== Segment start ==

Lemma finished_pc e now m : mx_pc (finishRun e now m) = Finished e.
Proof. unfold finishRun, mark. by destruct (markDisconnected now _). Qed.

(** Once its context has ended, a client can come to its end by itself. *)
Lemma stop_client c : crashed c = false -> ws_canceled c = true ->
  exists es c', (length es <= 4)%nat /\ forallb stop_event es = true /\ ws_play proto_text es c = Some c' /\ over c' /\
    crashed c' = false.
Proof.
  intros Hcr Hca.
  assert (Hgo : forall e m, internal e c = true -> stop_event (RManager e) = true ->
    step proto_text e (ws_manager c) = Some m -> (exists x, mx_pc m = Finished x) ->
    exists es c', (length es <= 4)%nat /\ forallb stop_event es = true /\ ws_play proto_text es c = Some c' /\ over c' /\
      crashed c' = false).
  { intros e m Hi Hse Hs Hm. destruct (run_out (ws_put_manager m c)) as (es & c' & Hl & Hes & Hp & Ho); [done|done|].
    exists (RManager e :: es), c'. split; [cbn; lia|]. split; [by cbn; rewrite Hes; destruct e|]. split; [|done].
    cbn [ws_play]. unfold ws_step. rewrite Hcr, Hi. unfold manager_step. rewrite Hs. exact Hp. }
  destruct (mx_pc (ws_manager c)) eqn:Hp.
  2-7: (eapply (Hgo (ECancel 0)); [done|done|cbn; by rewrite Hp|]; exists RunCanceled; apply finished_pc).
  - apply (Hgo (ERun None 0) (startRun None 0 (ws_manager c))); [done|done|by cbn; rewrite Hp|]. eexists. apply finished_pc.
  - destruct (run_out c) as (es & c' & Hl & H); [done|by eauto|]. exists es, c'. split; [lia|done].
Qed.

(** *** In the system *)

Lemma stopped_put_client n c s : stopped s = false -> crashed c = false -> stopped (sy_put_client n c s) = false.
Proof.
  unfold stopped. rewrite !orb_false_iff, !negb_false_iff, !map_forallb_true. cbn. intros [H1 H2] Hc. split; [done|].
  intros i c' [[<- <-]|[_ Hi]]%lookup_insert_Some; [by rewrite Hc|by eapply H2].
Qed.

Lemma stopped_put_call k p s : stopped s = false -> p <> NilDereferenced -> stopped (sy_put_call k p s) = false.
Proof.
  unfold stopped. rewrite !orb_false_iff, !negb_false_iff, !map_forallb_true. cbn. intros [H1 H2] Hp. split; [|done].
  intros i q [[<- <-]|[_ Hi]]%lookup_insert_Some; [by destruct p|by eapply H1].
Qed.

Lemma stopped_client n c s : stopped s = false -> sy_clients s !! n = Some c -> crashed c = false.
Proof.
  unfold stopped. rewrite orb_false_iff, !negb_false_iff, !map_forallb_true. intros [_ H] Hc.
  apply H in Hc. by apply negb_true_iff.
Qed.

Lemma ws_play_crashed es c c' : ws_play proto_text es c = Some c' -> crashed c' = false -> crashed c = false.
Proof.
  destruct es as [|e es]; cbn; [by intros [= <-]|]. intros (c1 & Hs & _)%bind_Some _.
  unfold ws_step in Hs. by destruct (crashed c).
Qed.

(** The steps of a client are steps of the system. *)
Lemma lift_play n es : forall s c c', stopped s = false -> sy_clients s !! n = Some c -> forallb from_outside es = true ->
  ws_play proto_text es c = Some c' -> crashed c' = false ->
  system_play proto_text (YClient n <$> es) s = Some (sy_put_client n c' s).
Proof.
  induction es as [|e es IH]; intros s c c' Hst Hc Hes Hp Hcr; cbn in *.
  - injection Hp as <-. unfold sy_put_client. rewrite insert_id by done. by destruct s.
  - apply andb_true_iff in Hes as [He Hes]. apply bind_Some in Hp as (c1 & Hs & Hp).
    unfold system_step. rewrite Hst, He.
    rewrite (proj2 (client_step_eq proto_text n e s (sy_put_client n c1 s))) by eauto. cbn.
    rewrite (IH _ c1 c'); [|apply stopped_put_client; [done|by eapply ws_play_crashed]|apply lookup_insert_eq|done..].
    unfold sy_put_client. cbn. by rewrite insert_insert_eq.
Qed.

== Segment end ==

In the data above, which lines lie between the line with "2-7: (eapply (Hgo" and the line with "rewrite (proj2 (client_step_eq", inclusive? Print those lines exactly and nothing else.

## Output for this task
  2-7: (eapply (Hgo (ECancel 0)); [done|done|cbn; by rewrite Hp|]; exists RunCanceled; apply finished_pc).
  - apply (Hgo (ERun None 0) (startRun None 0 (ws_manager c))); [done|done|by cbn; rewrite Hp|]. eexists. apply finished_pc.
  - destruct (run_out c) as (es & c' & Hl & H); [done|by eauto|]. exists es, c'. split; [lia|done].
Qed.

(** *** In the system *)

Lemma stopped_put_client n c s : stopped s = false -> crashed c = false -> stopped (sy_put_client n c s) = false.
Proof.
  unfold stopped. rewrite !orb_false_iff, !negb_false_iff, !map_forallb_true. cbn. intros [H1 H2] Hc. split; [done|].
  intros i c' [[<- <-]|[_ Hi]]%lookup_insert_Some; [by rewrite Hc|by eapply H2].
Qed.

Lemma stopped_put_call k p s : stopped s = false -> p <> NilDereferenced -> stopped (sy_put_call k p s) = false.
Proof.
  unfold stopped. rewrite !orb_false_iff, !negb_false_iff, !map_forallb_true. cbn. intros [H1 H2] Hp. split; [|done].
  intros i q [[<- <-]|[_ Hi]]%lookup_insert_Some; [by destruct p|by eapply H1].
Qed.

Lemma stopped_client n c s : stopped s = false -> sy_clients s !! n = Some c -> crashed c = false.
Proof.
  unfold stopped. rewrite orb_false_iff, !negb_false_iff, !map_forallb_true. intros [_ H] Hc.
  apply H in Hc. by apply negb_true_iff.
Qed.

Lemma ws_play_crashed es c c' : ws_play proto_text es c = Some c' -> crashed c' = false -> crashed c = false.
Proof.
  destruct es as [|e es]; cbn; [by intros [= <-]|]. intros (c1 & Hs & _)%bind_Some _.
  unfold ws_step in Hs. by destruct (crashed c).
Qed.

(** The steps of a client are steps of the system. *)
Lemma lift_play n es : forall s c c', stopped s = false -> sy_clients s !! n = Some c -> forallb from_outside es = true ->
  ws_play proto_text es c = Some c' -> crashed c' = false ->
  system_play proto_text (YClient n <$> es) s = Some (sy_put_client n c' s).
Proof.
  induction es as [|e es IH]; intros s c c' Hst Hc Hes Hp Hcr; cbn in *.
  - injection Hp as <-. unfold sy_put_client. rewrite insert_id by done. by destruct s.
  - apply andb_true_iff in Hes as [He Hes]. apply bind_Some in Hp as (c1 & Hs & Hp).
    unfold system_step. rewrite Hst, He.
    rewrite (proj2 (client_step_eq proto_text n e s (sy_put_client n c1 s))) by eauto. cbn.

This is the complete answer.